FACTBOX-Latin American refining projects face delays
Latin America is buying more refined products from one of its closest neighbors, the United States, to satisfy increased domestic demand.
With a large but aged refining network, the region has not invested enough to add new capacity. The biggest projects have undergone long delays, suggesting the region will keep increasing fuel imports in the coming years.
The following is a list of refining projects in countries that are Latin America's main importers of U.S. finished fuels.
Mexico said it will invest $3.5 billion to expand the 325,000 barrels per day (bpd) Tula refinery by 2018 - if the project is finally authorized by PEMEX - as part of an urgent plan for modernizing its domestic network that also includes building the $10 billion Bicentenario refinery with 250,000 bpd capacity.
That would allow the state-owned Petroleos Mexicanos (PEMEX) to produce more finished products for the domestic market, which increased demand to 2.15 million bpd in 2012, according to U.S. Energy Information Administration (EIA) data.
The country is importing half of its gasoline and one-third of its natural gas, which may well cause a deeper loss for its refinery business this year.
Mexico imported from the United States 505,000 bpd of fuels in the first eight months of 2013, about one-quarter of its total consumption, according to EIA.

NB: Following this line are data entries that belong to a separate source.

(* ===== verification/Host.v ===== *)
(** The interfaces of the evaluator, and the steps its parts share (eval/mod.rs,
    eval/functions/mod.rs): the operation count, the depth guard, pending tool
    results, truth, constants, and one step of an iterator. *)
From Stdlib Require Import ZArith Lia Ascii String SpecFloat.
From stdpp Require Import base tactics list numbers option strings pretty gmap.
From S2P Require Import Prelude PySet Values Errors F64 Keys Arith Classes Slices Compare Operators State Exceptions Op Syntax.

(** The components the evaluator calls: the expressions and statements it hands
    over (calls, attributes, subscripts, f-strings, comprehensions, generators,
    imports, classes), the attribute and subscript targets, pending tool results,
    attributes of a matched subject, the context managers of library types and user
    classes, and the calls of decorators. *)
Class Host `{External} : Type := {
  host_expr : InterpreterState -> PyExpr -> Eval Value;
  host_stmt : InterpreterState -> PyStmt -> Eval Value;
  host_assign : InterpreterState -> PyExpr -> Value -> Eval ();
  host_aug_assign : InterpreterState -> PyExpr -> Operator -> PyExpr -> Eval Value;
  host_resolve : InterpreterState -> loc -> Eval Value;
  host_match_attribute : InterpreterState -> Value -> string -> EvalResult Value;
  host_context_method : InterpreterState -> Value -> string -> list Value -> Eval Value;
  apply_decorator : InterpreterState -> Value -> Value -> Eval Value
}.

Section Host.
Context `{External} `{!ExternalOrder} `{!Platform} `{!Formats} `{!Calls} `{!Estimates} `{!Environment} `{!Host}.

(** A mutating call of the state, as a fallible step. *)
Definition lift_call (c : InterpreterState * option InterpreterError) : Eval () :=
  match c with (s, Some e) => (s, Err (Interpreter e)) | (s, None) => (s, Ok ()) end.

Definition tick (s : InterpreterState) : Eval () :=
  lift_call (increment_ops show_duration (clock (operations_count s)) s).

(** The depth guard around a recursive node: a failure still leaves it. *)
Definition guarded {A} (s : InterpreterState) (k : InterpreterState -> Eval A) : Eval A :=
  let? (s, _) := lift_call (enter_expr s) in
  let (s, r) := k s in (exit_expr s, r).

Definition resolve_proxy (s : InterpreterState) (v : Value) : Eval Value :=
  match v with VLazyProxy l => host_resolve s l | _ => done s (Ok v) end.

(** [try_truthy_sync], then [truthy]. *)
Definition condition (s : InterpreterState) (v : Value) : Eval bool :=
  match v with VInstance _ _ => truthy s v | _ => done s (Ok (is_truthy (heap s) v)) end.

Fixpoint eval_constant (c : Constant) : Value :=
  match c with
  | CNone => VNone
  | CEllipsis => VEllipsis
  | CBool b => VBool b
  | CInt i => int_from_bigint i
  | CFloat f => VFloat f
  | CStr s => VString s
  | CBytes b => VBytes b
  | CTuple items => VTuple (map eval_constant items)
  | CComplex re im => VComplex re im
  end.

(** ** Iterators *)

Definition next_item (s : InterpreterState) (iterator : Value) : Eval Value :=
  match iterator with
  | VBuiltinIter id _ =>
      match step_builtin_iter id s with
      | (Some v, s) => done s (Ok v)
      | (None, s) => done s (raise "StopIteration" "")
      end
  | _ => generator_next s iterator
  end.

(** Every round but the last counts at least one statement, so the operation
    limit bounds the walk over an iterator. *)
Definition iterator_bound (s : InterpreterState) : nat := S (Z.to_nat (max_operations (config s))).
End Host.
(* ===== verification/Stmts.v ===== *)
(** Execution of statements (eval/mod.rs, eval/control_flow.rs,
    eval/statements.rs, eval/exceptions.rs): assignment, conditionals, loops,
    [with], [raise], [assert], and the dispatcher that counts a statement, guards
    a compound one and stamps its line on an escaping error. *)
From Stdlib Require Import ZArith Lia Ascii String SpecFloat.
From stdpp Require Import base tactics list numbers option strings pretty gmap.
From S2P Require Import Prelude PySet Values Errors F64 Keys Arith Classes Slices Compare Operators State Exceptions Op Syntax Host Displays Eval Definitions Match.

Section Stmts.
Context `{External} `{!ExternalOrder} `{!Platform} `{!Formats} `{!Calls} `{!Estimates} `{!Environment} `{!Host}.

(** ** Lines *)

(** The source the offsets of the running statements point into. *)
Definition active_source (s : InterpreterState) : list Z :=
  string_bytes (default (current_source s) (list.last (body_source_stack s))).

(** The 1-based line of a byte offset. *)
Definition line_of (source : list Z) (offset : Z) : Z :=
  if offset >? Z.of_nat (length source) then 1
  else Z.of_nat (length (List.filter (fun b => b =? 10) (take (Z.to_nat offset) source))) + 1.

Definition already_stamped (m : string) : bool := if rfind "at line " m is Some _ then true else false.

Definition stamp_message (line : Z) (m : string) : string :=
  if already_stamped m then m else m ++ " (at line " ++ pretty line ++ ")".

Definition stamp_line (err : EvalError) (line : Z) : EvalError :=
  let stamp := stamp_message line in
  match err with
  | Signal _ => err
  | Interpreter inner =>
      Interpreter match inner with
                  | Errors.Syntax _ | RecursionLimitExceeded _ | StateFormatSuperseded _ _ => inner
                  | Security m => Security (stamp m)
                  | Runtime m => Runtime (stamp m)
                  | LimitExceeded m => LimitExceeded (stamp m)
                  | NameError m => NameError (stamp m)
                  | TypeError m => TypeError (stamp m)
                  | ValueError m => ValueError (stamp m)
                  | AttributeError m => AttributeError (stamp m)
                  | AssertionError m => AssertionError (stamp m)
                  | ToolError tool_name message => ToolError tool_name (stamp message)
                  | PythonException _ _ => inner
                  end
  | Exception (mkException t m c a None x f) => Exception (mkException t m c a (Some (Z.min line u32_max)) x f)
  | Exception _ => err
  end.

Definition stamped {A} (line : Z) (m : Eval A) : Eval A :=
  match m with (s, Err e) => (s, Err (stamp_line e line)) | _ => m end.

(** ** Assignment *)

Definition PROTECTED_BUILTINS : list string :=
  ["print"; "len"; "range"; "str"; "int"; "float"; "bool"; "type"; "isinstance"; "issubclass";
   "super"; "hasattr"; "callable"; "abs"; "round"; "min"; "max"; "sum"; "all"; "any"; "sorted";
   "enumerate"; "zip"; "reversed"; "chr"; "ord"; "list"; "tuple"; "dict"; "set"; "filter"; "map";
   "object"]%string.

Definition assign_name (s : InterpreterState) (name : string) (value : Value) : Eval () :=
  let? (s, _) := done s (validate_name Assignment name) in
  if is_tool name || bool_decide (name ∈ PROTECTED_BUILTINS)
  then done s (fail (Security ("cannot assign to name '" ++ name ++
                               "': doing this would erase the existing tool")))
  else lift_call (set_variable size name value s).

Definition is_starred (e : PyExpr) : bool := match e with EStarred _ => true | _ => false end.

(** The items an unpacking assignment takes from its value. *)
Definition unpacked_items (s : InterpreterState) (value : Value) : Eval (list Value) :=
  match value with
  | VLazy _ _ _ | VGenerator _ | VInstance _ _ => iter nesting s value
  | _ => in_heap s (value_to_iterable structural_eq set_elem (heap s) value)
  end.

(** How many items the starred target takes, when the counts fit. *)
Definition star_share (elts : list PyExpr) (items : list Value) : EvalResult nat :=
  let n := length elts in
  let got := length items in
  match List.filter is_starred elts with
  | [] =>
      if (got <? n)%nat then
        fail (ValueError ("not enough values to unpack (expected " ++ pretty n ++ ", got " ++ pretty got ++ ")"))
      else if (n <? got)%nat then fail (ValueError ("too many values to unpack (expected " ++ pretty n ++ ")"))
      else Ok 0%nat
  | [_] =>
      let non_star := (n - 1)%nat in
      if (got <? non_star)%nat then
        fail (ValueError ("not enough values to unpack (expected at least " ++ pretty non_star ++
                          ", got " ++ pretty got ++ ")"))
      else Ok (got - non_star)%nat
  | _ => fail (Runtime "multiple starred expressions in assignment")
  end.

Section Unpacking.
Variable assign : InterpreterState -> PyExpr -> Value -> Eval ().

Fixpoint assign_elements (s : InterpreterState) (elts : list PyExpr) (items : list Value) (share : nat) :
    Eval () :=
  match elts with
  | [] => done s (Ok ())
  | EStarred e :: elts =>
      let (l, h) := shared_list (heap s) (take share items) in
      let? (s, _) := assign (set_heap h s) e (VList l) in
      assign_elements s elts (drop share items) share
  | e :: elts =>
      match items with
      | v :: items => let? (s, _) := assign s e v in assign_elements s elts items share
      | [] => done s (Ok ())
      end
  end.

Definition assign_unpacking (s : InterpreterState) (elts : list PyExpr) (value : Value) : Eval () :=
  let? (s, items) := unpacked_items s value in
  let? (s, share) := done s (star_share elts items) in
  assign_elements s elts items share.
End Unpacking.

(** [assign_target]; attributes and subscripts are targets of the host. *)
Fixpoint assign_target (s : InterpreterState) (target : PyExpr) (value : Value) {struct target} : Eval () :=
  match target with
  | EName name => assign_name s name value
  | ETuple elts | EList elts => assign_unpacking assign_target s elts value
  | EAttribute _ _ | ESubscript _ _ => host_assign s target value
  | _ => done s (fail (Runtime ("unsupported assignment target: " ++ discriminant (inl target))))
  end.

Fixpoint assign_targets (s : InterpreterState) (targets : list PyExpr) (value : Value) : Eval () :=
  match targets with
  | [] => done s (Ok ())
  | t :: targets => let? (s, _) := assign_target s t value in assign_targets s targets value
  end.

Definition eval_assign (s : InterpreterState) (targets : list PyExpr) (value : PyExpr) : Eval Value :=
  let? (s, v) := eval_expr s value in
  let? (s, _) := assign_targets s targets v in
  done s (Ok VNone).

Definition eval_ann_assign (s : InterpreterState) (target : PyExpr) (value : option PyExpr) : Eval Value :=
  match value with
  | Some value =>
      let? (s, v) := eval_expr s value in
      let? (s, _) := assign_target s target v in
      done s (Ok VNone)
  | None => done s (Ok VNone)
  end.

Definition apply_mem_delta (s : InterpreterState) (delta : Z) : Eval () :=
  if delta >=? 0 then lift_call (track_allocation delta s) else done (release_allocation (- delta) s) (Ok ()).

(** [eval_aug_assign] on a bare name: the variable is read before the right-hand
    side runs, and its slot overwritten after. *)
Definition aug_assign_name (s : InterpreterState) (name : string) (op : Operator) (value : PyExpr) : Eval Value :=
  let? (s, _) := guarded s (fun s => done s (Ok ())) in
  match get_variable name s with
  | None => done s (fail (name_not_defined name))
  | Some current =>
      let old_size := size (heap s) current in
      let? (s, rhs) := eval_expr s value in
      let? (s, new_value) := aug_binop nesting s op current rhs in
      match get_variable name s with
      | None => done s (fail (name_not_defined name))
      | Some _ =>
          let delta := size_delta old_size (size (heap s) new_value) in
          let s := set_variables (<[name := new_value]> (variables s)) s in
          let? (s, _) := apply_mem_delta s delta in
          done (write_through name new_value s) (Ok VNone)
      end
  end.

Definition eval_aug_assign (s : InterpreterState) (target : PyExpr) (op : Operator) (value : PyExpr) : Eval Value :=
  match target with
  | EName name => aug_assign_name s name op value
  | EAttribute _ _ | ESubscript _ _ => host_aug_assign s target op value
  | _ =>
      let? (s, _) := guarded s (fun s => done s (Ok ())) in
      done s (fail (Runtime
        "unsupported augmented assignment target (see CONFORMANCE.md#unsupported-language-features)"))
  end.

(** ** [raise] and [assert] *)

Definition eval_opt (s : InterpreterState) (e : option PyExpr) : Eval (option Value) :=
  match e with
  | Some e => let? (s, v) := eval_expr s e in done s (Ok (Some v))
  | None => done s (Ok None)
  end.

Definition set_cause (e : ExceptionValue) (cause : option ExceptionValue) : ExceptionValue :=
  match e with mkException t m _ a l x f => mkException t m cause a l x f end.

Definition raised (exc : ExceptionValue) (explicit_from : bool) : EvalError :=
  Exception (with_fields exc (bt_insert (exc_fields exc) "__suppress_context__" (VBool explicit_from))).

Definition eval_raise (s : InterpreterState) (exc cause : option PyExpr) : Eval Value :=
  match exc with
  | None =>
      done s match list.last (active_exception_stack s) with
             | Some e => Err (Exception e)
             | None => fail (Runtime "No active exception to re-raise")
             end
  | Some exc_expr =>
      let? (s, exc_val) := eval_expr s exc_expr in
      let? (s, from) := eval_opt s cause in
      let attached := match from with Some (VException e) => Some e | _ => None end in
      let explicit := if cause is Some _ then true else false in
      let fresh name := done s (Err (raised (set_cause (ExceptionValue_new name []) attached) explicit)) in
      match exc_val with
      | VException e => done s (Err (raised (set_cause e attached) explicit))
      | VExceptionType name => fresh name
      | _ =>
          let name := text_name (display (heap s) exc_val) in
          if is_exception_type_name name then fresh name
          else done s (fail (TypeError ("exceptions must derive from BaseException, not '" ++ type_name exc_val ++ "'")))
      end
  end.

Definition eval_assert (s : InterpreterState) (test : PyExpr) (msg : option PyExpr) : Eval Value :=
  let? (s, v) := eval_expr s test in
  let? (s, holds) := truthy s v in
  if holds : bool then done s (Ok VNone)
  else
    let? (s, msg) := eval_opt s msg in
    let message := match msg with Some m => display (heap s) m | None => [] end in
    done s (Err (Exception (ExceptionValue_new "AssertionError" message))).

(** ** Blocks and loops

    [exec] is the evaluation of a statement. *)

Section Blocks.
Variable exec : InterpreterState -> PyStmt -> Eval Value.

(** The last value of a list of statements; [result] is the value so far. *)
Fixpoint eval_block (s : InterpreterState) (body : list PyStmt) (result : Value) : Eval Value :=
  match body with
  | [] => done s (Ok result)
  | stmt :: body => let? (s, v) := exec s stmt in eval_block s body v
  end.

Definition eval_body (s : InterpreterState) (body : list PyStmt) : Eval Value := eval_block s body VNone.

Definition eval_if (s : InterpreterState) (test : PyExpr) (body orelse : list PyStmt) : Eval Value :=
  let? (s, cond) := eval_condition eval_expr s test in
  if cond : bool then eval_body s body else eval_body s orelse.

(** One round of a loop's body: the value so far, and whether it broke. *)
Fixpoint run_round (s : InterpreterState) (body : list PyStmt) (result : Value) : Eval (Value * bool) :=
  match body with
  | [] => done s (Ok (result, false))
  | stmt :: body =>
      match exec s stmt with
      | (s, Ok v) => run_round s body v
      | (s, Err (Signal Continue)) => done s (Ok (result, false))
      | (s, Err (Signal Break)) => done s (Ok (result, true))
      | (s, Err e) => done s (Err e)
      | (s, Panic) => (s, Panic)
      end
  end.

Definition run_for_body (target : PyExpr) (body : list PyStmt) (s : InterpreterState) (item result : Value) :
    Eval (Value * bool) :=
  let? (s, _) := assign_target s target item in run_round s body result.

Section For.
(** One iteration: the item, the value so far. *)
Variable round : InterpreterState -> Value -> Value -> Eval (Value * bool).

PEMEX expects to more than double its annual investment budget to $60 billion if President Enrique Pena Nieto wins approval for a proposed oil reform. That would help the country finish delayed downstream projects crucial for processing its heavy crudes.
With consumption of 2.8 million bpd, Brazil has the region's biggest domestic market. Its rising crude production cannot be fully handled by its refinery network.
Even though Brazil has benefited from its well-developed biofuels industry, it is struggling to limit fuel imports as its refineries operate at full capacity and new projects to process domestic heavy crudes suffer delays.
A joint 230,000 bpd refinery with Petroleos de Venezuela (PDVSA) in northeastern Brazil, announced in 2005, will be finally developed by Petrobras after it abandoned a partnership with Venezuela's state-run PDVSA for the $18 billion project.
Although it is a growing exporter of medium and heavy crudes, Colombia has increased fuel purchases from the United States to satisfy more than a quarter of its 287,000 bpd internal consumption.
The Andean country's fuel imports from the United States grew 43 percent to 107,000 bpd this year compared with 2012, displacing Venezuela as the third-largest Latam fuel importer behind Mexico and Brazil.
But with the Cartagena refinery expansion project advancing to 80 percent completion this year, state-owned Ecopetrol expects to add 85,000 bpd to the country's refining capacity. The Barrancabermeja refinery is also being upgraded to process a bigger volume of heavy local crude.
Ecuador, whose oil production is stagnant, is a net importer of U.S. fuels, which are used to meet almost a third of the domestic consumption of 210,000 bpd.
Efforts to upgrade its main refinery, the 110,000 bpd Esmeraldas, and build a new 300,000 bpd facility on the Pacific Coast with PDVSA, have faced numerous obstacles including a lack of funding.
With an investment budget of $12.5 billion, the Pacific project has barely started, according to state-run Petroecuador's website. Esmeraldas has been stopped since February because of expansion work, forcing Ecuador to import more finished fuels this year.
While delaying its overseas joint refining projects, Venezuelan PDVSA has also not made concrete progress expanding its 1.3 million bpd domestic refining network.
The company has three new refineries planned for its portfolio, as well as the expansion of two medium-sized units.
But it has postponed the inauguration dates. It now plans to add some 25,000 bpd of capacity by 2015 and 140,000 bpd by 2016.
The Venezuelan refining network was designed to satisfy domestic demand of 770,000 bpd and export finished products.
But lack of maintenance and a severe explosion last year in the main refinery, Amuay, limit current processing rates. That has forced PDVSA to import components and finished products, even as internal demand grows quickly because of gasoline subsidies and the installation of more thermoelectrical plants.
It is the only Latin American country with a surplus of refining capacity, but flat domestic oil production and outdated refining technology force the country to import crude and fuels.
Internal demand of 171,000 bpd is growing fast due to an economy that has boomed over the last decade.
Purchases of finished products, including ultra low-sulfur diesel, from the United States increased 22 percent this year compared with 2012. A third of fuels now sold in Peru are imported.
Work to upgrade the 65,000 bpd Talara refinery of state-run Petroperu has been pending for years amid concerns over costs.
Its other main refineries include the 15,000 bpd Conchan refinery of Petroperu and the 102,000 bpd Pampilla refinery of Spanish Repsol.